▸ ASSIGNMENT:
Copy out every line from the records that includes "Python".

▸ DATA UNDER STUDY:
(** * Render-graph configuration scripts of Falcor/Mogwai

    The three Python scripts

      - [Source/Mogwai/Data/charvl.BSDFViewer.py]
      - [Source/Mogwai/Data/charvl.wireless.py]
      - [Tests/image_tests/renderpasses/graphs/VBufferRT.py]

    configure a render graph through the host engine's scripting API and
    then try to register it with the ambient session object [m].

    The scripts are embedded as computations in a state-and-exception monad
    [py] over a [World]: the host engine's state (loaded libraries and the
    graph objects, held by reference), the module's global namespace, and the
    sequence of API calls the host has received. *)

From Stdlib Require Import ZArith.
From stdpp Require Import gmap strings list fin_maps.

Open Scope string_scope.

(** ** Python values and exceptions *)

(** References to graph objects: a [RenderGraph] is a mutable object, the
    builder's local [g], the module-level variable and the argument of
    [m.addGraph] all alias the same one. *)
Abbreviation loc := nat.

(** The literal values the scripts put in option dictionaries:
    [True], [0] and the enum member [AccumulatePrecision.Double]. *)
Inductive value : Type :=
  | VBool (b : bool)
  | VInt (z : Z)
  | VEnum (enum member : string).

(** An exception carries the linearisation of its class (most specific class
    first), which is what an [except] clause inspects, and its message. *)
Record exn : Type := Exn { exn_mro : list string; exn_msg : string }.

Definition isinstance (e : exn) (cls : string) : bool :=
  bool_decide (cls ∈ exn_mro e).

Definition NameError (name : string) : exn :=
  Exn ["NameError"; "Exception"; "BaseException"]
      ("name '" ++ name ++ "' is not defined").

Definition AttributeError (attr : string) : exn :=
  Exn ["AttributeError"; "Exception"; "BaseException"]
      ("object has no attribute '" ++ attr ++ "'").

Definition TypeError (msg : string) : exn :=
  Exn ["TypeError"; "Exception"; "BaseException"] msg.

Definition RuntimeError (msg : string) : exn :=
  Exn ["RuntimeError"; "Exception"; "BaseException"] msg.

Inductive outcome (A : Type) : Type :=
  | Normal (a : A)
  | Raised (e : exn).
Arguments Normal {A} a.
Arguments Raised {A} e.

(** ** The render graph descriptor (spec, section 3) *)

(** Modelled from the spec: the pass object returned by [createPass], whose
    implementation is in the host engine: a type identifier and the mapping of
    options supplied at creation time. *)
Record Pass : Type := mkPass {
  pass_type : string;
  pass_options : gmap string value
}.

(** Modelled from the spec: the graph object behind [RenderGraph], whose
    implementation is in the host engine: a name, an ordered collection of
    named passes, the edges between ports and the marked output ports (both
    kept in call order, without repetition). *)
Record Graph : Type := mkGraph {
  graph_name : string;
  graph_passes : list (string * Pass);
  graph_edges : list (string * string);
  graph_outputs : list string
}.

(** The host engine as the scripts see it: the render-pass libraries loaded so
    far and the graph objects, by reference. *)
Record Host : Type := mkHost {
  libraries : list string;
  graphs : gmap nat Graph
}.

(** The ambient session object [m]. What its [addGraph] does is the host's
    business: it may change the host state in any way and may raise. *)
Record Session : Type := mkSession {
  addGraph : loc → Host → outcome unit * Host
}.

(** What a global name can be bound to. *)
Inductive object : Type :=
  | OGraph (g : loc)
  | OSession (s : Session)
  | OFunction (name : string)
  | OValue (v : value).

(** The calls that cross the scripting API, as the host receives them. *)
Inductive call : Type :=
  | CLoadRenderPassLibrary (lib : string)
  | CRenderGraph (name : string) (g : loc)
  | CCreatePass (type : string) (options : option (gmap string value))
  | CAddPass (g : loc) (p : Pass) (name : string)
  | CAddEdge (g : loc) (src dst : string)
  | CMarkOutput (g : loc) (port : string)
  | CAddGraph (g : loc).

Record World : Type := mkWorld {
  host : Host;
  globals : gmap string object;
  trace : list call
}.

(** ** The monad of script evaluation *)

(** A statement runs in a world and either completes or raises; the effects it
    had before raising stay. *)
Definition py (A : Type) : Type := World → outcome A * World.

#[global] Instance py_ret : MRet py := λ A a w, (Normal a, w).

#[global] Instance py_bind : MBind py := λ A B k c w,
  match c w with
  | (Normal a, w') => k a w'
  | (Raised e, w') => (Raised e, w')
  end.

Definition raise {A} (e : exn) : py A := λ w, (Raised e, w).

(** [try: body / except cls: handler] *)
Definition try_except {A} (body : py A) (cls : string) (handler : py A) : py A :=
  λ w,
    match body w with
    | (Normal a, w') => (Normal a, w')
    | (Raised e, w') => if isinstance e cls then handler w' else (Raised e, w')
    end.

(** The expression statement [None]. *)
Definition None_stmt : py unit := mret tt.

Definition load_global (name : string) : py object := λ w,
  match globals w !! name with
  | Some o => (Normal o, w)
  | None => (Raised (NameError name), w)
  end.

Definition store_global (name : string) (o : object) : py unit := λ w,
  (Normal tt, mkWorld (host w) (<[name := o]> (globals w)) (trace w)).

Definition log (c : call) : py unit := λ w,
  (Normal tt, mkWorld (host w) (globals w) (trace w ++ [c])).

Definition get_host : py Host := λ w, (Normal (host w), w).

Definition put_host (h : Host) : py unit := λ w,
  (Normal tt, mkWorld h (globals w) (trace w)).

(** Running host code: it sees and changes the host state only. *)
Definition in_host {A} (f : Host → outcome A * Host) : py A := λ w,
  let '(r, h) := f (host w) in (r, mkWorld h (globals w) (trace w)).

(** ** The scripting API of the host engine (spec, section 6) *)

Module Falcor.

Definition new_graph (name : string) : Graph := mkGraph name [] [] [].

(** Applies [f] to the graph object behind [g]. *)
Definition update_graph (g : loc) (f : Graph → Graph) : py unit := λ w,
  match graphs (host w) !! g with
  | Some d =>
      (Normal tt,
       mkWorld (mkHost (libraries (host w)) (<[g := f d]> (graphs (host w))))
               (globals w) (trace w))
  | None => (Raised (RuntimeError "invalid graph object"), w)
  end.

(** Modelled from the spec: [loadRenderPassLibrary(libraryFile)], implemented
    in the host engine, declares a native plugin dependency by filename. *)
Definition loadRenderPassLibrary (lib : string) : py unit :=
  log (CLoadRenderPassLibrary lib);;
  h ← get_host;
  put_host (mkHost (libraries h ++ [lib]) (graphs h)).

(** Modelled from the spec: [RenderGraph(name) -> Graph], implemented in the
    host engine, makes a new graph object with that name and nothing in it. *)
Definition RenderGraph (name : string) : py loc :=
  h ← get_host;
  let g := fresh (dom (graphs h)) in
  log (CRenderGraph name g);;
  put_host (mkHost (libraries h) (<[g := new_graph name]> (graphs h)));;
  mret g.

(** Modelled from the spec: [createPass(typeName, options?) -> Pass],
    implemented in the host engine; without [options] the mapping is empty. *)
Definition createPass (type : string) (options : option (gmap string value))
  : py Pass :=
  log (CCreatePass type options);;
  mret (mkPass type (default ∅ options)).

(** Modelled from the spec: [Graph.addPass(pass, name)], implemented in the
    host engine, appends the named pass to the graph's ordered collection. *)
Definition Graph_addPass (p : Pass) (name : string) (d : Graph) : Graph :=
  mkGraph (graph_name d) (graph_passes d ++ [(name, p)])
          (graph_edges d) (graph_outputs d).

Definition addPass (g : loc) (p : Pass) (name : string) : py unit :=
  log (CAddPass g p name);;
  update_graph g (Graph_addPass p name).

(** Modelled from the spec: [Graph.addEdge(srcPort, dstPort)], implemented in
    the host engine, adds the edge to the graph's set of edges. *)
Definition Graph_addEdge (src dst : string) (d : Graph) : Graph :=
  mkGraph (graph_name d) (graph_passes d)
          (if decide ((src, dst) ∈ graph_edges d) then graph_edges d
           else graph_edges d ++ [(src, dst)])
          (graph_outputs d).

Definition addEdge (g : loc) (src dst : string) : py unit :=
  log (CAddEdge g src dst);;
  update_graph g (Graph_addEdge src dst).

(** Modelled from the spec: [Graph.markOutput(port)], implemented in the host
    engine, adds the port to the graph's set of marked outputs. *)
Definition Graph_markOutput (port : string) (d : Graph) : Graph :=
  mkGraph (graph_name d) (graph_passes d) (graph_edges d)
          (if decide (port ∈ graph_outputs d) then graph_outputs d
           else graph_outputs d ++ [port]).

Definition markOutput (g : loc) (port : string) : py unit :=
  log (CMarkOutput g port);;
  update_graph g (Graph_markOutput port).

(** The enum member [AccumulatePrecision.Double]. *)
Module AccumulatePrecision.
Definition Double : value := VEnum "AccumulatePrecision" "Double".
End AccumulatePrecision.

(** [from falcor import *]: binds the names above; the embedding calls them
    directly, so nothing changes in the modelled namespace. *)
Definition from_falcor_import_star : py unit := mret tt.

End Falcor.

(** [o.addGraph(arg)] for a global [o]: the attribute exists on a session
  object only, and the bound method takes a graph. The argument expression is
  evaluated after the attribute is fetched. *)
Definition getattr_addGraph (o : object) : py Session :=
match o with
| OSession s => mret s
| _ => raise (AttributeError "addGraph")
end.

Definition call_addGraph (s : Session) (arg : object) : py unit :=
match arg with
| OGraph g => log (CAddGraph g);; in_host (addGraph s g)
| _ => raise (TypeError "addGraph(): incompatible function arguments")
end.

(** ** The scripts *)

Import Falcor.

(** [Source/Mogwai/Data/charvl.BSDFViewer.py] *)
Module charvl_BSDFViewer.

Definition render_graph_DefaultRenderGraph : py loc :=
  g ← RenderGraph "DefaultRenderGraph";
  BSDFViewer ← createPass "BSDFViewer" (Some {[ "materialID" := VInt 0 ]});
  addPass g BSDFViewer "BSDFViewer";;
  AccumulatePass ← createPass "AccumulatePass"
    (Some (<[ "precisionMode" := AccumulatePrecision.Double ]>
             {[ "enabled" := VBool true ]}));
  addPass g AccumulatePass "AccumulatePass";;
  addEdge g "BSDFViewer.output" "AccumulatePass.input";;
  markOutput g "AccumulatePass.output";;
  mret g.

Definition module_body : py unit :=
  from_falcor_import_star;;
  store_global "render_graph_DefaultRenderGraph"
               (OFunction "render_graph_DefaultRenderGraph");;
  g ← render_graph_DefaultRenderGraph;
  store_global "DefaultRenderGraph" (OGraph g);;
  try_except
    (m ← load_global "m";
     addGraph_m ← getattr_addGraph m;
     DefaultRenderGraph ← load_global "DefaultRenderGraph";
     call_addGraph addGraph_m DefaultRenderGraph)
    "NameError"
    None_stmt.

End charvl_BSDFViewer.

(** [Source/Mogwai/Data/charvl.wireless.py] *)
Module charvl_wireless.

▸ TASK OUTPUT:
    The three Python scripts
(** ** Python values and exceptions *)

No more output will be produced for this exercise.